■ WORK TASK
Reproduce, from the lines below, exactly the stretch that begins at the line containing "Lemma artifact_generator_raise a" and ends at the line containing "intros Hne. induction", both included.
====== PROVIDED DATA ======
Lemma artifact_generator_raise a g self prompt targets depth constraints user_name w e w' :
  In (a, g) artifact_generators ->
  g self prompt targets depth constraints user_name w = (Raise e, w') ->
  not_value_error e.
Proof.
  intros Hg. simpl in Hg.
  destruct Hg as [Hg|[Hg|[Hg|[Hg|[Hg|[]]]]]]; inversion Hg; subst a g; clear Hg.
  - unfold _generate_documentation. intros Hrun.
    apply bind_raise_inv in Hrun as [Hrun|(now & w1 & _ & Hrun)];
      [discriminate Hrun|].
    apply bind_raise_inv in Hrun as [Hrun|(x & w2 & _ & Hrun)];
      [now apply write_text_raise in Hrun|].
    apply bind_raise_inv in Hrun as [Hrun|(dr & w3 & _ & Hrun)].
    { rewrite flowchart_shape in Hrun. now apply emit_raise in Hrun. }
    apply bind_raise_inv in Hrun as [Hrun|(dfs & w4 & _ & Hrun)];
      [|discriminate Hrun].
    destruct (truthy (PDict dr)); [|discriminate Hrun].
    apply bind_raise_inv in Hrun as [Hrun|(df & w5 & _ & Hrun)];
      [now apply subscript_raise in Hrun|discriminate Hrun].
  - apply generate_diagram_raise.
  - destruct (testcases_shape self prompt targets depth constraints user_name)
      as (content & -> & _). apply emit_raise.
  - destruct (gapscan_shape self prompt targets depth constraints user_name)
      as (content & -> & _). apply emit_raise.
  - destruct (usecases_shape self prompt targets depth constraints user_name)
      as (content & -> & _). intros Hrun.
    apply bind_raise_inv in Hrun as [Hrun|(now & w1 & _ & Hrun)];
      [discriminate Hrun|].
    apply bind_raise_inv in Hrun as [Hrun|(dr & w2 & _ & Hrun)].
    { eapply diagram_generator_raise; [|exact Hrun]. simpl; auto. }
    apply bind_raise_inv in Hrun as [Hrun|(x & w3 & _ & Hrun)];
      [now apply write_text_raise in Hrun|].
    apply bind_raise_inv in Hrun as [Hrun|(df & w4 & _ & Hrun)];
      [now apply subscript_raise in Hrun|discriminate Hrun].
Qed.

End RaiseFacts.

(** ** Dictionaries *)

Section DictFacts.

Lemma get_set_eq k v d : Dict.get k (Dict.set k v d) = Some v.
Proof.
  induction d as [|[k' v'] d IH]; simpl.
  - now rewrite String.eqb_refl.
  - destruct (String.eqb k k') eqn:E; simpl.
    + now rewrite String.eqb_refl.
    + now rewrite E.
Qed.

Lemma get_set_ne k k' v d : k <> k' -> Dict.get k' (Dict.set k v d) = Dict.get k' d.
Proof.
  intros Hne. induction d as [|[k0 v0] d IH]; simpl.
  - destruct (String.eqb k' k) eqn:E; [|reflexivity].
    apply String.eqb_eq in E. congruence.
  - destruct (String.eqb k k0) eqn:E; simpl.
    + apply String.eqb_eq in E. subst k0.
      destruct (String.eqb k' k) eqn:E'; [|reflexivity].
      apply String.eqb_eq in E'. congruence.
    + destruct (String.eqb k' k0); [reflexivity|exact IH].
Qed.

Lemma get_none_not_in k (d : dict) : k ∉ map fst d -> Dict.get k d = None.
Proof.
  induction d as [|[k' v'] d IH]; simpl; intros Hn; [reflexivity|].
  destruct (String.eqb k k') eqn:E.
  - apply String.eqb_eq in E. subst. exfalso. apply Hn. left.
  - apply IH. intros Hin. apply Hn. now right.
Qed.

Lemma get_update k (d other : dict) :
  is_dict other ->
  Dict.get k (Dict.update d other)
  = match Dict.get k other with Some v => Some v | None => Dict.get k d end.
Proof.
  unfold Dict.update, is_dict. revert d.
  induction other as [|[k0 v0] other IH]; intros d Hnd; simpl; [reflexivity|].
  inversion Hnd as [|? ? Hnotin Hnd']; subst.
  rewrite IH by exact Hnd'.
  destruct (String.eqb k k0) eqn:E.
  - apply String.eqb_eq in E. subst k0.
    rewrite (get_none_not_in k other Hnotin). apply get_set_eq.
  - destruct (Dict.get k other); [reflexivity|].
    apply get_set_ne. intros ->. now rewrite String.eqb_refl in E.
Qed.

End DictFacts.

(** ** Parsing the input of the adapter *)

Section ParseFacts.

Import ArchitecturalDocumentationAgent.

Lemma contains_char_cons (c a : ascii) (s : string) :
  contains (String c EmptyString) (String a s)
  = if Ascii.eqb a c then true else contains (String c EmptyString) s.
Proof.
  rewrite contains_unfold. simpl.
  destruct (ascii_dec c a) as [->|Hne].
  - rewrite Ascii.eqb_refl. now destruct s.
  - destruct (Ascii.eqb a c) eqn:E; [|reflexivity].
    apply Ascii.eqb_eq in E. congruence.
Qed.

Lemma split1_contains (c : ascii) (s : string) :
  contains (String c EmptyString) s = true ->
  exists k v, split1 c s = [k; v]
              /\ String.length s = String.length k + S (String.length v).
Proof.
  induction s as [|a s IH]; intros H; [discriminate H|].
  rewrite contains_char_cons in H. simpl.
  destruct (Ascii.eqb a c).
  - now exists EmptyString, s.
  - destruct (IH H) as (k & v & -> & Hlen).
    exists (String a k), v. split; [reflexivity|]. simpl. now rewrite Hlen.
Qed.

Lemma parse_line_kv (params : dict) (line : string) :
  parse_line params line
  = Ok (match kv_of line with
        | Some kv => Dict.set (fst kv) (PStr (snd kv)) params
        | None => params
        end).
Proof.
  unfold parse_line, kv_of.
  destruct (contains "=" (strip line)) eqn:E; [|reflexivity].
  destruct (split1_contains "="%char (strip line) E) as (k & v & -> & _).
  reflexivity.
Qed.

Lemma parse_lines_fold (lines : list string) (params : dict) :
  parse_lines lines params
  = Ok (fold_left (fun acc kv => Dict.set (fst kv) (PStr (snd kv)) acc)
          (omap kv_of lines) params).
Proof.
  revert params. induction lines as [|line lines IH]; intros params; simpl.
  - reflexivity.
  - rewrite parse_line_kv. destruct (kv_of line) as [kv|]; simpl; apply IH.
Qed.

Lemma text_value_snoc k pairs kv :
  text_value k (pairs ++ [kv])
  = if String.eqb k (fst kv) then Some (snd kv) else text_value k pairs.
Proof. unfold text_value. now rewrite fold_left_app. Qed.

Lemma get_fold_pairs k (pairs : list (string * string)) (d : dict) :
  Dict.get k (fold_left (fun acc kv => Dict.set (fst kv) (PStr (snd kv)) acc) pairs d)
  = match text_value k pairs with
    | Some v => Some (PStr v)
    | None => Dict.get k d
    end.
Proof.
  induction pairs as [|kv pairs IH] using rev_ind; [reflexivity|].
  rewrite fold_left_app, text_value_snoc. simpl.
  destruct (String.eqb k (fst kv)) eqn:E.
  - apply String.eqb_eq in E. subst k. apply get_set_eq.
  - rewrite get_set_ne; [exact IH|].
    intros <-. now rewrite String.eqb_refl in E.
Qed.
======
====== PROVIDED DATA ======
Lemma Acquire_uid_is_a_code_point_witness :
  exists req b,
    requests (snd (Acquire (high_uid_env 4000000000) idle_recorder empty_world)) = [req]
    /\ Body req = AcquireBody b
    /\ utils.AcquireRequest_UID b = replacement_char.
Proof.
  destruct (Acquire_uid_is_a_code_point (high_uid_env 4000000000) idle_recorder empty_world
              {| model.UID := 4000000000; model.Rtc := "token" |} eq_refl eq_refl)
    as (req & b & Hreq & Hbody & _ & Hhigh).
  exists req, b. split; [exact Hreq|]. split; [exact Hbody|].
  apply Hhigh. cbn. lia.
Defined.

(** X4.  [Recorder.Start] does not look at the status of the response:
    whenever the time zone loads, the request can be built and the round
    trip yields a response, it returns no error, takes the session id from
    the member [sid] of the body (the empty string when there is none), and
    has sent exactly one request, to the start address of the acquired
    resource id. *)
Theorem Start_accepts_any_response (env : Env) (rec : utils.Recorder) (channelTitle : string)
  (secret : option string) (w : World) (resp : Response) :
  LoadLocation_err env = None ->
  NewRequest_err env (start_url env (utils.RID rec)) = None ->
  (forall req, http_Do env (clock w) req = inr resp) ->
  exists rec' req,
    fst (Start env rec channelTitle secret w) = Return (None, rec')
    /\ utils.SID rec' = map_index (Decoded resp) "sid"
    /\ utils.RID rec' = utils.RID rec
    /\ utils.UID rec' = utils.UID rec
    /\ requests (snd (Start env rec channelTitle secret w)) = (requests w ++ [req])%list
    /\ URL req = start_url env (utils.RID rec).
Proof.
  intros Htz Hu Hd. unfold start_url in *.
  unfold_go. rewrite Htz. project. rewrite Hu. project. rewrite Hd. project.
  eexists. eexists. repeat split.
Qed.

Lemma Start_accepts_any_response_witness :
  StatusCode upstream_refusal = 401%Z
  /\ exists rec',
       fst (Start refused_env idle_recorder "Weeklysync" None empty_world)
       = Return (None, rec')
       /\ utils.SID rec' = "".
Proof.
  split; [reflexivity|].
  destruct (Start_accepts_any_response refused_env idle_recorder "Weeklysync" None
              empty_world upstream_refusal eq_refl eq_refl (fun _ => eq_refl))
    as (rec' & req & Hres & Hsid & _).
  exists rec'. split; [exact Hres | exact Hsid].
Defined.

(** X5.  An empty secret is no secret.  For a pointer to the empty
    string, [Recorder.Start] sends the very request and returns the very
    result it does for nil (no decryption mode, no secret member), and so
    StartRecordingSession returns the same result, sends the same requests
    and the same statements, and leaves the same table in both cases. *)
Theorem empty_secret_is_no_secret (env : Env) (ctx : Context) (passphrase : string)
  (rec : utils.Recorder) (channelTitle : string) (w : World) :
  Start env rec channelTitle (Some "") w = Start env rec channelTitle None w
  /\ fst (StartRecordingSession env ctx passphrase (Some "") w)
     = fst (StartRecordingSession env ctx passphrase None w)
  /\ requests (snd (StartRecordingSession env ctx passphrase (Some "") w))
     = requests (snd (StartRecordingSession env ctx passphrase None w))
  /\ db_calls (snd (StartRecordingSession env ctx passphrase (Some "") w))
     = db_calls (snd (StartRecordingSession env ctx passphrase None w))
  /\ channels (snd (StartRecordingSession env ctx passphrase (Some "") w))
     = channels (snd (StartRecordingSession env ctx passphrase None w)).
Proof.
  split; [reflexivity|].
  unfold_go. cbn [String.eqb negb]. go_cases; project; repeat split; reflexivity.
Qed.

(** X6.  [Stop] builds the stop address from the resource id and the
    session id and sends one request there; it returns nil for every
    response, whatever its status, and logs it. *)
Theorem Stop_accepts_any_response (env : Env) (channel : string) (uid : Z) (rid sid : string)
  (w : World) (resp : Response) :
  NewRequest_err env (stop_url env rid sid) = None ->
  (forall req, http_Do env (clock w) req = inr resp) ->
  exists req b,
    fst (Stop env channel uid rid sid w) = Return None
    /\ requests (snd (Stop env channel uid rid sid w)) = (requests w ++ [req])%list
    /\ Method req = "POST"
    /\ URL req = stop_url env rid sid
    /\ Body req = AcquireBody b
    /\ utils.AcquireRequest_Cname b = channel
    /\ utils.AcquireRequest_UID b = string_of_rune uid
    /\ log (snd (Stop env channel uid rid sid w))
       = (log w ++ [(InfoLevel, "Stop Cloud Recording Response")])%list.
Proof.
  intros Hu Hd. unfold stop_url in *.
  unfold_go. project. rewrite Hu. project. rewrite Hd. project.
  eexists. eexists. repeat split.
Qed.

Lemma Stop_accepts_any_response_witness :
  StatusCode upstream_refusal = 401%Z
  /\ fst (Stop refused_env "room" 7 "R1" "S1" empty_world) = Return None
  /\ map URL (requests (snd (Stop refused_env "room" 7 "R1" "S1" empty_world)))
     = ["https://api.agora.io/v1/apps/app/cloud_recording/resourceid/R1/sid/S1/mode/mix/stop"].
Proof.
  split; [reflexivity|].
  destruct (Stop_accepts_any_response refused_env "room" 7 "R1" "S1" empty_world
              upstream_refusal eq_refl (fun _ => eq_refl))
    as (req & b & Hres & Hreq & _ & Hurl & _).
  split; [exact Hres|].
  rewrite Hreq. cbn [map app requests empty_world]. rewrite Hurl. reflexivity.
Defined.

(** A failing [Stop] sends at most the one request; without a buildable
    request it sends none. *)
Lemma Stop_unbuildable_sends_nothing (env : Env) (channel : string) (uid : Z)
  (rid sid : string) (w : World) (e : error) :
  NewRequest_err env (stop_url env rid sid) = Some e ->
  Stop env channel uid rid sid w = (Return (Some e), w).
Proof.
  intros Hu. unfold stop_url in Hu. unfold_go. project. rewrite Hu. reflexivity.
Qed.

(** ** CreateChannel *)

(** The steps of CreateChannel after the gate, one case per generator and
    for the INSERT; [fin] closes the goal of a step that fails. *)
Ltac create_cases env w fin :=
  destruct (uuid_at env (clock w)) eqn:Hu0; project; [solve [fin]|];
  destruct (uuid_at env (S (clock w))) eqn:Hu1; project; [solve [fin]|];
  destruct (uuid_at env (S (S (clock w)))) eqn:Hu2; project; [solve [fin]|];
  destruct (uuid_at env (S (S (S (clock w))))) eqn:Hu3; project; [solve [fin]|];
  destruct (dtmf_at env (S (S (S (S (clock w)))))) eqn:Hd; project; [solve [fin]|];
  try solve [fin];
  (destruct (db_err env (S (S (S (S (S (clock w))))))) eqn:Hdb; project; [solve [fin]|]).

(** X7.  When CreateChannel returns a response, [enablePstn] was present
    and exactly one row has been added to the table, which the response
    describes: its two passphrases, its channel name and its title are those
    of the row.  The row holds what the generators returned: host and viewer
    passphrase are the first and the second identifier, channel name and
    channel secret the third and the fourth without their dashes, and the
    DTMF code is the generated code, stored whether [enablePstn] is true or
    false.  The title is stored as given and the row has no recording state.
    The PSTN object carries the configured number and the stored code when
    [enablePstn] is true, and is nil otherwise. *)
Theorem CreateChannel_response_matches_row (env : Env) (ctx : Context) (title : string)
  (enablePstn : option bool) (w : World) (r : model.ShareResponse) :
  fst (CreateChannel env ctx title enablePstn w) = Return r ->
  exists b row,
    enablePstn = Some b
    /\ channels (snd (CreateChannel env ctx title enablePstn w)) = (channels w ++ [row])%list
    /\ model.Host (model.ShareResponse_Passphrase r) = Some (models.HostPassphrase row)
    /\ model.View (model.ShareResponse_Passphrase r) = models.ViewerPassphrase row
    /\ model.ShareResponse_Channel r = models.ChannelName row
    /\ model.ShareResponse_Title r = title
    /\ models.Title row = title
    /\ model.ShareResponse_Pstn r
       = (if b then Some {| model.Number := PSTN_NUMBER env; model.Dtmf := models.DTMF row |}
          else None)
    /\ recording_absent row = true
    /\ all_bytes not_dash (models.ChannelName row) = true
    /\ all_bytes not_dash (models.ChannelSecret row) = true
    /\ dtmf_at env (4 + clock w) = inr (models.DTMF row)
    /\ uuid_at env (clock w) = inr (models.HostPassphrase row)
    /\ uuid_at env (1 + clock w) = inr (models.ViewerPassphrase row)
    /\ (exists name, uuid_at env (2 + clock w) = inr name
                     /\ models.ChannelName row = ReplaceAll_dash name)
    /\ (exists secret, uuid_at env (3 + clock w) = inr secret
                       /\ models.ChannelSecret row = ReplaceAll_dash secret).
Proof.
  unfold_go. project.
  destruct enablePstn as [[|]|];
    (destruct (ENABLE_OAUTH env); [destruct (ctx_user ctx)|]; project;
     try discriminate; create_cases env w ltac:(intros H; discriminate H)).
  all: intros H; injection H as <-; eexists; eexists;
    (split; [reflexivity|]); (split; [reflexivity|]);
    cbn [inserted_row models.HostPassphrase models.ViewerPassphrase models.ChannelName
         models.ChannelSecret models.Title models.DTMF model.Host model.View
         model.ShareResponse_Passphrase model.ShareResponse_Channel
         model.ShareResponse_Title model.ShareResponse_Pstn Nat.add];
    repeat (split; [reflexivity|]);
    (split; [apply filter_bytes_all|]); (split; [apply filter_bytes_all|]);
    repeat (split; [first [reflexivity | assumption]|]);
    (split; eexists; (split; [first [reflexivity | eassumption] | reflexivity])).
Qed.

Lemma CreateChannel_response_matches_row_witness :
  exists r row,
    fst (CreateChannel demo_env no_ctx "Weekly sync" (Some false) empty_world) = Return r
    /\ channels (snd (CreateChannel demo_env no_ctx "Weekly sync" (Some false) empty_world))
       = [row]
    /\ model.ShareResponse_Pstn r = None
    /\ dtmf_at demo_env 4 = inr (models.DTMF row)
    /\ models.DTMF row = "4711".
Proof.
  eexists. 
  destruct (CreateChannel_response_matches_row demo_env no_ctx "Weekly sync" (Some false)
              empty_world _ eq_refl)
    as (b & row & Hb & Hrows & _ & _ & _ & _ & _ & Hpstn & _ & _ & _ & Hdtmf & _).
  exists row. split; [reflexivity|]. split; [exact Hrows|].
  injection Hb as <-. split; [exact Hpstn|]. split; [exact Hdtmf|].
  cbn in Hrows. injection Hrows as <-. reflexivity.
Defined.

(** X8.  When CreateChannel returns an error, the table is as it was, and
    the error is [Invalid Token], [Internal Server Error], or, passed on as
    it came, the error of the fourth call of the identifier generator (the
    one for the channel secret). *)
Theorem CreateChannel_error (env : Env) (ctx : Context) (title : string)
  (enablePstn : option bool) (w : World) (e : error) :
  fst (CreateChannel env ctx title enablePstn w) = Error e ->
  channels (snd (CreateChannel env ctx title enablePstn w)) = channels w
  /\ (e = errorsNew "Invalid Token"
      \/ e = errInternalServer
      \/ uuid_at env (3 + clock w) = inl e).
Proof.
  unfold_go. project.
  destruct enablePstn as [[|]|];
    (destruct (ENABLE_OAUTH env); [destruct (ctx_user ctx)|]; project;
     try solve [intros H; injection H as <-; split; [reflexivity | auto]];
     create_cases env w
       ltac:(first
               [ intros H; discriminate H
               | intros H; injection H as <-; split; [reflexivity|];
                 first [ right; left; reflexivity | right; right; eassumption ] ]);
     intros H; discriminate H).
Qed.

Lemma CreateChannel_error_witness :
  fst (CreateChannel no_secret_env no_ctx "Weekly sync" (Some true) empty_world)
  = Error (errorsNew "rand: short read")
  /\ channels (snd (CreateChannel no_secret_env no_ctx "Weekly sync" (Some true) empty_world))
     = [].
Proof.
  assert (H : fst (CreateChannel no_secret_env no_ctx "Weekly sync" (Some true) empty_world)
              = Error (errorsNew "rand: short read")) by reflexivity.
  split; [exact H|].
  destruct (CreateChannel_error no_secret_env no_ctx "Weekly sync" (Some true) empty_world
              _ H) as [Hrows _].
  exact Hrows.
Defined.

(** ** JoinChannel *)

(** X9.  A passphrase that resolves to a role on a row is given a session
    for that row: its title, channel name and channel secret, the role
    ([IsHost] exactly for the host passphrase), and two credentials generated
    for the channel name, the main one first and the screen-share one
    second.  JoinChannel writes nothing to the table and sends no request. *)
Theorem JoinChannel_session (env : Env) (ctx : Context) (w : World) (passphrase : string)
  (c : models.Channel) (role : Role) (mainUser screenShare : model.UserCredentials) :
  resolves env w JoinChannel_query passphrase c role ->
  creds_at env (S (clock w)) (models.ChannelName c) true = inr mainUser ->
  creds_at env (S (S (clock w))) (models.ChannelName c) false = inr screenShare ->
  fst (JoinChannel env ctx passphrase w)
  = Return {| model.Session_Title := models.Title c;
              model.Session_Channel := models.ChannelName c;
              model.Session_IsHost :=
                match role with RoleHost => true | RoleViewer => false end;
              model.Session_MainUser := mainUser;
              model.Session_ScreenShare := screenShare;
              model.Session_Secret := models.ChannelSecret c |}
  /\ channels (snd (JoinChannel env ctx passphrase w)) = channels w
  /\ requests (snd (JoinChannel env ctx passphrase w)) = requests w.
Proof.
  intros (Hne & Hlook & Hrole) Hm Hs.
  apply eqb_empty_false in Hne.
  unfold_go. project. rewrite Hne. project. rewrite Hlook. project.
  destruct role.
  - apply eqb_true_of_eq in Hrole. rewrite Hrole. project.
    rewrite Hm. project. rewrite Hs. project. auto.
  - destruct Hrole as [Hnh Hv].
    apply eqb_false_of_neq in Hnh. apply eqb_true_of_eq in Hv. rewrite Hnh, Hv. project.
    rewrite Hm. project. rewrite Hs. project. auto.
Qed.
======
■ TASK RESPONSE
Lemma artifact_generator_raise a g self prompt targets depth constraints user_name w e w' :
  In (a, g) artifact_generators ->
  g self prompt targets depth constraints user_name w = (Raise e, w') ->
  not_value_error e.
Proof.
  intros Hg. simpl in Hg.
  destruct Hg as [Hg|[Hg|[Hg|[Hg|[Hg|[]]]]]]; inversion Hg; subst a g; clear Hg.
  - unfold _generate_documentation. intros Hrun.
    apply bind_raise_inv in Hrun as [Hrun|(now & w1 & _ & Hrun)];
      [discriminate Hrun|].
    apply bind_raise_inv in Hrun as [Hrun|(x & w2 & _ & Hrun)];
      [now apply write_text_raise in Hrun|].
    apply bind_raise_inv in Hrun as [Hrun|(dr & w3 & _ & Hrun)].
    { rewrite flowchart_shape in Hrun. now apply emit_raise in Hrun. }
    apply bind_raise_inv in Hrun as [Hrun|(dfs & w4 & _ & Hrun)];
      [|discriminate Hrun].
    destruct (truthy (PDict dr)); [|discriminate Hrun].
    apply bind_raise_inv in Hrun as [Hrun|(df & w5 & _ & Hrun)];
      [now apply subscript_raise in Hrun|discriminate Hrun].
  - apply generate_diagram_raise.
  - destruct (testcases_shape self prompt targets depth constraints user_name)
      as (content & -> & _). apply emit_raise.
  - destruct (gapscan_shape self prompt targets depth constraints user_name)
      as (content & -> & _). apply emit_raise.
  - destruct (usecases_shape self prompt targets depth constraints user_name)
      as (content & -> & _). intros Hrun.
    apply bind_raise_inv in Hrun as [Hrun|(now & w1 & _ & Hrun)];
      [discriminate Hrun|].
    apply bind_raise_inv in Hrun as [Hrun|(dr & w2 & _ & Hrun)].
    { eapply diagram_generator_raise; [|exact Hrun]. simpl; auto. }
    apply bind_raise_inv in Hrun as [Hrun|(x & w3 & _ & Hrun)];
      [now apply write_text_raise in Hrun|].
    apply bind_raise_inv in Hrun as [Hrun|(df & w4 & _ & Hrun)];
      [now apply subscript_raise in Hrun|discriminate Hrun].
Qed.

End RaiseFacts.

(** ** Dictionaries *)

Section DictFacts.

Lemma get_set_eq k v d : Dict.get k (Dict.set k v d) = Some v.
Proof.
  induction d as [|[k' v'] d IH]; simpl.
  - now rewrite String.eqb_refl.
  - destruct (String.eqb k k') eqn:E; simpl.
    + now rewrite String.eqb_refl.
    + now rewrite E.
Qed.

Lemma get_set_ne k k' v d : k <> k' -> Dict.get k' (Dict.set k v d) = Dict.get k' d.
Proof.
  intros Hne. induction d as [|[k0 v0] d IH]; simpl.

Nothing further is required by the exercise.